Consumatori ingannati

Negli ultimi anni, in Italia, i consumatori hanno iniziato a notare un fenomeno subdolo ma sempre più comune: la shrinkflation. Questo termine che molti non conosceranno, è l’unione delle parole inglesi “shrink” (restringere) e “inflation” (inflazione), descrive la pratica di ridurre le dimensioni o il peso dei prodotti mantenendo invariato il prezzo. La shrinkflation è una risposta delle aziende all’aumento dei costi di produzione, ma solleva importanti questioni etiche e di trasparenza nei confronti dei consumatori.

Il fenomeno

La shrinkflation è diventata particolarmente evidente nel settore alimentare, ma si estende anche ad altri beni di consumo. I prodotti di uso quotidiano come biscotti, snack, cioccolato e bevande sono spesso soggetti a questa pratica, ad esempio, una confezione di biscotti che prima conteneva 200 grammi di prodotto potrebbe ora contenerne solo 180, mantenendo lo stesso prezzo di vendita. La riduzione può sembrare minima, ma su larga scala ha un impatto significativo sia sul potere d’acquisto dei consumatori che sui profitti delle aziende.

Figura 1: Esempi di shrinkflation nel settore alimentare. Confezioni di biscotti e cioccolato che mostrano una riduzione del contenuto senza un corrispondente calo di prezzo.

Le cause

La principale causa della shrinkflation è l’aumento dei costi di produzione, inclusi quelli delle materie prime, dell’energia e della manodopera. Di fronte a questi incrementi, le aziende devono scegliere tra aumentare i prezzi, ridurre le dimensioni dei prodotti o trovare un equilibrio tra le due opzioni. Ridurre le dimensioni dei prodotti può sembrare una soluzione meno evidente e quindi meno dannosa per le vendite, ma può erodere la fiducia dei consumatori se percepita come ingannevole.

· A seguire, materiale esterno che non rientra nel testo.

(** ** The CSRF pair *)
Lemma checkCSRF_refuses cfg r o w :
  csrf_ok r = false ∨ r_form_error r = true → fresh (w_resp w) →
  let '(ok, w') := checkCSRF cfg r o w in
  ok = false ∧ w_db w' = w_db w ∧ rs_cookies (w_resp w') = rs_cookies (w_resp w)
  ∧ (rs_status (w_resp w') = Some 400 ∨ rs_status (w_resp w') = Some 403).
Proof.
  intros Hc Hf. destruct w as [d t i [st h c b] m], Hf as [Hst Hb]. cbn in Hst, Hb. subst st b.
  unfold checkCSRF. destruct (r_form_error r) eqn:Ef; [split_and!; auto|].
  destruct Hc as [-> |]; [|done]. destruct (wantsJSON r); split_and!; auto.
Qed.
Lemma checkCSRF_accepts cfg r o w :
  csrf_ok r = true → r_form_error r = false → checkCSRF cfg r o w = (true, w).
Proof. intros Hc Hf. unfold checkCSRF. by rewrite Hf, Hc. Qed.

Definition csrf_protected `{Postgres} `{PasswordLib} (cfg : Config) (kr : Keyring)
  : list (request → M unit) :=
  [handlePasswordLogin cfg; handleSignup cfg kr; handleLogout cfg;
   handleResetRequest cfg kr; handleResetConfirm cfg; handleMagicLinkRequest cfg kr].

(** C17. No form is processed without the CSRF pair: a POST to any of the
    session-mutating forms whose body does not parse, or whose token is
    absent or differs from the cookie, changes neither the database nor the
    cookies, whatever else it carries; it is answered 400 or 403. *)
Theorem csrf_guard `{Postgres} `{PasswordLib} cfg kr handler r o w :
  handler ∈ csrf_protected cfg kr →
  csrf_ok r = false ∨ r_form_error r = true → fresh (w_resp w) →
  let w' := snd (handler r o w) in
  w_db w' = w_db w ∧ rs_cookies (w_resp w') = rs_cookies (w_resp w)
  ∧ (rs_status (w_resp w') = Some 400 ∨ rs_status (w_resp w') = Some 403).
Proof.
  intros Hin Hc Hf. pose proof (checkCSRF_refuses cfg r o w Hc Hf) as Hk.
  destruct (checkCSRF cfg r o w) as [ok w1] eqn:E. destruct Hk as [-> Hk].
  assert (∃ k : bool → M unit, handler r = (checkCSRF cfg r ≫= λ ok, k ok) ∧ k false = mret tt)
    as (k & -> & Hk0).
  { unfold csrf_protected in Hin.
    repeat (apply elem_of_cons in Hin as [->|Hin]; [eexists; split; reflexivity|]).
    by apply elem_of_nil in Hin. }
  rewrite bind_run, E. cbn [fst snd]. by rewrite Hk0.
Qed.

Definition toy_form (fields : list (string * string)) (cookies : list (string * string)) : request :=
  MkRequest "POST" "/login" [] fields false [] cookies "10.0.0.1:5000" [] None.

Lemma csrf_guard_witness :
  w_db (snd (handleLogout toy_config (toy_form [] [("sid", "tok")]) (oracle_at 1) (world_of toy_db)))
  = toy_db.
Proof.
  apply (csrf_guard toy_config toy_keyring (handleLogout toy_config)); [|by left|done].
  unfold csrf_protected. do 2 right. left.
Defined.

(** ** Minting a session *)

(** A session of [uid] under a new key, and nothing else but evidence. *)
Definition minted (uid : string) (d d' : db) : Prop :=
  ∃ tok s, sessions d !! HashToken tok = None ∧ s_user_id s = uid
    ∧ core d' = core (d <| sessions := <[HashToken tok := s]> (sessions d) |>).

Section login.
Context `{Postgres} (cfg : Config) (r : request) (detail : list (string * json)).
Context (resolve : M (res err string)).

Lemma login_action_sees_db :
  preserves (sees w_db) resolve → preserves (sees w_db) (login_action cfg r detail resolve).
Proof.
  intros Hr. unfold login_action, CreateTx, create, time_Now.
  pose proof (proj1 responds_GenerateToken) as HG. solve_preserves.
Qed.
Lemma login_action_sees_resp :
  preserves (sees w_resp) resolve → preserves (sees w_resp) (login_action cfg r detail resolve).
Proof.
  intros Hr. unfold login_action, CreateTx, create, time_Now.
  assert (HG : preserves (sees w_resp) GenerateToken) by (unfold GenerateToken, rand_bytes; solve_preserves).
  solve_preserves.
Qed.

Lemma login_action_ok o w rec created uid w1 :
  login_action cfg r detail resolve o w = (Ok (rec, (created, uid)), w1) →
  ∃ w2 t tok s, resolve o w = (Ok uid, w2) ∧ w_tx w2 = Some t
    ∧ sessions (tx_db t) !! HashToken tok = None ∧ s_user_id s = uid
    ∧ w_tx w1 = Some (t <| tx_db := (tx_db t) <| sessions :=
                        <[HashToken tok := s]> (sessions (tx_db t)) |> |>).
Proof.
  unfold login_action. rewrite bindE_run.
  destruct (resolve o w) as [[uid'|e] w2] eqn:ER; cbn [fst snd]; [|done].
  rewrite bindE_run. unfold CreateTx, create. rewrite bind_run.
  destruct (GenerateToken o w2) as [tok w3] eqn:EG. cbn [fst snd].
  pose proof (proj2 responds_GenerateToken o w2) as Ht3. rewrite EG in Ht3. unfold sees in Ht3. cbn in Ht3.
  rewrite bind_run. unfold time_Now, tick. cbn [fst snd]. rewrite bindE_run.
  case_exec x w4 E4. destruct x as [[]|]; cbn [fst snd]; rewrite ?ret_run; [|done].
  intros [= <- <- <- <-]. apply exec_tx_ok in E4 as (t & d & Ht & _ & Hs & ->).
  apply sql_insert_session_inv in Hs as (Hn & _ & ->). cbn in Ht. rewrite Ht3 in Ht.
  eexists w2, t, tok, _. split_and!; [done|done|done| |done]. done.
Qed.
(* ===== verification/Races.v ===== *)
(** * Races: a password login across another request

    Everywhere else a request runs alone.  [handlePasswordLogin] is three
    steps on the database, each atomic and none protected from what commits
    between them: it reads the credential, may replace the hash of the
    password it checked, and opens a session.  [interleaved] lets anything
    commit between the first step and the others; the lemma says what still
    holds, the examples what does not. *)

From S2P Require Import Prelude GoLib GoUnicode GoHash Schema World Logic Crypto Users Session Tokens Config Http Service EndUser.

(** A login that read its credential in [d0] and goes on in [d1], to [d2]. *)
Inductive interleaved `{Postgres} `{PasswordLib} (cfg : Config) (r : request) (d0 d1 : db) : db → Prop :=
| login_resumed cred o w0 o' :
    PasswordCredential (FormValue r "email") o (world_of d0) = (Ok cred, w0) →
    interleaved cfg r d0 d1 (w_db (snd (password_checked cfg r (FormValue r "email") (FormValue r "password")
                                         cred o' (world_of d1)))).

(** Whatever commits in between, and whatever the database answers, a login
    that adds a session had the password of an account that was enabled, with
    that address, when the credential was read; it adds one session, of that
    account, under a key that is still free. *)
Lemma interleaved_login_sound `{Postgres} `{PasswordLib} cfg r d0 d1 d2 :
  interleaved cfg r d0 d1 d2 →
  sessions d2 = sessions d1 ∨
  ∃ uid u h re tok s,
    user_by_email d0 (FormValue r "email") = Some (uid, u) ∧ u_disabled u = false
    ∧ u_password_hash u = Some h ∧ VerifyPassword (FormValue r "password") h = Verdict true re
    ∧ sessions d1 !! HashToken tok = None ∧ s_user_id s = uid
    ∧ sessions d2 = <[HashToken tok := s]> (sessions d1).
Proof.
  intros [cred o w0 o' EP].
  destruct (password_checked_sessions cfg r (FormValue r "email") (FormValue r "password") cred o' (world_of d1) eq_refl)
    as [Hs|(Hp & Hdis & [re HV] & tok & s & Hn & Hu & Hs)]; [by left|right].
  destruct (PasswordCredential_found _ _ _ _ _ EP Hp) as (u & h & Hu1 & Hh & Hch & Hcd).
  rewrite Hch in HV. exists (c_user_id cred), u, h, re, tok, s. rewrite <-Hcd. by split_and!.
Qed.

(** ** What the steps do not see

    [toy_login], with the credential of the bcrypt account of [toy_accounts]. *)
Definition toy_read (d : db) : Credential :=
  match fst (PasswordCredential "Ana@x.com" (oracle_at 5) (world_of d)) with
  | Ok cred => cred
  | Err _ => no_credential
  end.
Definition toy_resume (cred : Credential) (d : db) : world :=
  snd (password_checked toy_config toy_login "Ana@x.com" "letmein!" cred (oracle_at 7) (world_of d)).
Definition toy_verdict (password : string) (d : db) : option verdict :=
  h ← users d !! "u1" ≫= u_password_hash; Some (VerifyPassword password h).

(** With nothing in between the session is the one of the handler (but for the
    random bytes of its token, which come later in the handler). *)
Example resumed_alone :
  (map_to_list (sessions (w_db (toy_resume (toy_read toy_accounts) toy_accounts)))).*2
  = (map_to_list (sessions (w_db (snd (handlePasswordLogin toy_config toy_login (oracle_at 7)
      (world_of toy_accounts)))))).*2.
Proof. vm_compute. reflexivity. Qed.

(** A reset that commits in between is undone: the login writes a new hash of
    the password it checked over the one the reset has just set, and opens a
    session after the reset closed them all.  Without the interleaving the
    old password no longer verifies. *)
Definition toy_reset : world :=
  snd (handleResetConfirm toy_config toy_reset_form (oracle_at 6) (world_of (toy_with_token PurposeReset))).
Definition toy_undone : db := w_db (toy_resume (toy_read (toy_with_token PurposeReset)) (w_db toy_reset)).
Example rehash_undoes_reset :
  rs_status (w_resp toy_reset) = Some 200
  ∧ toy_verdict "new-password" (w_db toy_reset) = Some (Verdict true false)
  ∧ toy_verdict "letmein!" (w_db toy_reset) = Some (Verdict false false)
  ∧ toy_verdict "new-password" toy_undone = Some (Verdict false false)
  ∧ toy_verdict "letmein!" toy_undone = Some (Verdict true false)
  ∧ size (sessions (w_db toy_reset)) = 0%nat ∧ size (sessions toy_undone) = 1%nat.
Proof. split_and!; vm_compute; reflexivity. Qed.

(** A kill switch that commits in between leaves a session behind, although
    it revokes every session and a disabled account cannot log in.  The
    session is refused while the account is disabled, and works once the
    account is enabled again. *)
Definition toy_switch (disabled : string) (d : db) : db :=
  w_db (snd (handleAdminSetUserDisabled toy_config
    (MkRequest "POST" "/v1/admin/users/u1/disable" [] [("disabled", disabled)] false
      [] [] "10.0.0.1:5000" [("id", "u1")] None) (oracle_at 6) (world_of d))).
Definition toy_left : world := toy_resume (toy_read toy_accounts) (toy_switch "true" toy_accounts).
Definition toy_left_token : string :=
  default "" (ck_value <$> find (λ c, str_eqb (ck_name c) "sid") (rs_cookies (w_resp toy_left))).
Definition toy_kind (d : db) : option Kind :=
  match fst (Validate (session_config toy_config) toy_left_token (oracle_at 8) (world_of d)) with
  | Ok v => Some (vr_kind v)
  | Err _ => None
  end.
Example session_survives_kill_switch :
  size (sessions (toy_switch "true" toy_accounts)) = 0%nat ∧ size (sessions (w_db toy_left)) = 1%nat
  ∧ toy_kind (w_db toy_left) ≠ Some KindValid
  ∧ toy_kind (toy_switch "false" (w_db toy_left)) = Some KindValid.
Proof. split_and!; vm_compute; first [reflexivity | discriminate]. Qed.
(* ===== verification/Pages.v ===== *)
(** * Pages: the HTML screens of src/internal/ui/ui.go

    The four embedded templates, what each is given, and how a browser reads
    the result.  A double quote of a template is written as a single one, of
    which they have none. *)

From S2P Require Import Prelude GoLib GoUnicode GoHash GoNet GoUrl Schema World Logic Crypto Users Session RateLimit Tokens AuditLog Keyring Outbox Config Ui GoHtml Http Documents OAuth EndUser.

(** ** The templates *)

Definition login_html : string := quotes "<!doctype html>
<html lang='es'>
<head>
  <meta charset='utf-8'>
  <meta name='viewport' content='width=device-width, initial-scale=1'>
  <title>Iniciar sesión</title>
  <link rel='stylesheet' href='{{.BaseURL}}/ui/theme.css'>
  {{if .BrandCSS}}<link rel='stylesheet' href='{{.BaseURL}}/ui/brand.css'>{{end}}
  {{if .ThemeCSSURL}}<link rel='stylesheet' href='{{.ThemeCSSURL}}'>{{end}}
</head>
<body>
  <main class='sesamo-card'>
    {{if .LogoURL}}<img class='sesamo-logo' src='{{.LogoURL}}' alt=''>{{end}}
    <h1>Iniciar sesión</h1>

    {{if .Error}}<div class='sesamo-error' role='alert'>No pudimos iniciar sesión. Probá de nuevo.</div>{{end}}

    {{if .Password}}
    <form method='POST' action='{{.BaseURL}}/login'>
      <input type='hidden' name='csrf_token' value='{{.CSRFToken}}'>
      <div class='sesamo-field'>
        <label for='email'>Email</label>
        <input id='email' name='email' type='email' autocomplete='email' required>
      </div>
      <div class='sesamo-field'>
        <label for='password'>Contraseña</label>
        <input id='password' name='password' type='password' autocomplete='current-password' required>
      </div>
      <button class='sesamo-btn' type='submit'>Entrar</button>
      {{if .MagicLink}}
      <button class='sesamo-btn secondary sesamo-mt' type='submit'
              formaction='{{.BaseURL}}/magiclink' formnovalidate>Enviarme un enlace de acceso</button>
      {{end}}
    </form>
    {{else if .MagicLink}}
    <form method='POST' action='{{.BaseURL}}/magiclink'>
      <input type='hidden' name='csrf_token' value='{{.CSRFToken}}'>
      <div class='sesamo-field'>
        <label for='email'>Email</label>
        <input id='email' name='email' type='email' autocomplete='email' required>
      </div>
      <button class='sesamo-btn' type='submit'>Enviarme un enlace de acceso</button>
    </form>
    {{end}}

    {{if .Providers}}
    <div class='sesamo-sep'>o</div>
    <div class='sesamo-providers'>
      {{range .Providers}}
      <a class='sesamo-btn secondary' href='{{$.BaseURL}}/auth/{{.}}'>Continuar con {{.}}</a>
      {{end}}
    </div>
    {{end}}

    <p class='sesamo-foot'><a href='{{.BaseURL}}/reset'>¿Olvidaste tu contraseña?</a></p>
  </main>
</body>
</html>
".

Definition message_html : string := quotes "<!doctype html>
<html lang='es'>
<head>
  <meta charset='utf-8'>
  <meta name='viewport' content='width=device-width, initial-scale=1'>
  <title>{{.Title}}</title>
  <link rel='stylesheet' href='{{.BaseURL}}/ui/theme.css'>
  {{if .BrandCSS}}<link rel='stylesheet' href='{{.BaseURL}}/ui/brand.css'>{{end}}
  {{if .ThemeCSSURL}}<link rel='stylesheet' href='{{.ThemeCSSURL}}'>{{end}}
</head>
<body>
  <main class='sesamo-card'>
    {{if .LogoURL}}<img class='sesamo-logo' src='{{.LogoURL}}' alt=''>{{end}}
    <h1>{{.Title}}</h1>
    <p class='sesamo-note'>{{.Body}}</p>
    <p class='sesamo-foot'><a href='{{.BaseURL}}/login'>Volver</a></p>
  </main>
</body>
</html>
".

Figura 2: Aumento dei costi di produzione dal 2015 al 2023, suddiviso per materie prime, energia e manodopera.

Le Implicazioni per i Consumatori

La shrinkflation ha diverse implicazioni per i consumatori: prima di tutto, riduce il valore percepito dei prodotti, poiché i consumatori pagano lo stesso prezzo per una quantità minore di prodotto. In secondo luogo, può influenzare la fiducia dei consumatori nelle marche, soprattutto se la riduzione delle dimensioni non viene chiaramente comunicata, cosa che succede spesso. Infine, la shrinkflation contribuisce all’inflazione effettiva, poiché i consumatori devono acquistare più unità dello stesso prodotto per ottenere la stessa quantità, aumentando così la spesa complessiva.

Figura 3: Impatto della shrinkflation sulla fiducia dei consumatori, misurato attraverso sondaggi di soddisfazione.

Trasparenza e regolamentazione

In alcuni paesi, esistono normative che richiedono alle aziende di dichiarare chiaramente eventuali cambiamenti nelle dimensioni o nel peso dei prodotti. Tuttavia, in molti casi, queste informazioni non sono facilmente accessibili o comprensibili per i consumatori. In Italia, la situazione è complessa: sebbene le leggi richiedano che il peso o la quantità dei prodotti siano indicati sulle confezioni, non vi è alcun obbligo specifico di informare i consumatori sui cambiamenti rispetto alle confezioni precedenti.

Alcune associazioni di consumatori hanno lanciato app e piattaforme online dove gli utenti possono segnalare casi di shrinkflation, creando una rete di informazione condivisa.

L’Unione Nazionale Consumatori (UNC) ha acceso i riflettori su questa pratica, lanciando una campagna di sensibilizzazione. Sul loro sito web, l’UNC fornisce una guida dettagliata per riconoscere e affrontare la shrinkflation, invitando i consumatori a diventare “detective” del carrello della spesa.

Mentre la shrinkflation continua a diffondersi, emergono interrogativi sul suo impatto a lungo termine. Potrebbe questa pratica spingere i consumatori verso marchi più trasparenti o prodotti locali? O forse vedremo un’evoluzione nella regolamentazione per garantire una maggiore chiarezza nelle pratiche di pricing?

Ciò che è certo è che la shrinkflation ha acceso un dibattito più ampio sulla trasparenza nel mercato dei beni di consumo. Occorre essere molto attenti, e mentre ti sposti tra gli scaffali del supermercato, ricorda: a volte, ciò che non vedi può essere più importante di ciò che vedi.

L’educazione finanziaria e la consapevolezza nelle scelte d’acquisto diventano strumenti fondamentali. Confrontare i prezzi unitari, leggere attentamente le etichette e tenere traccia delle variazioni nel tempo possono fare la differenza.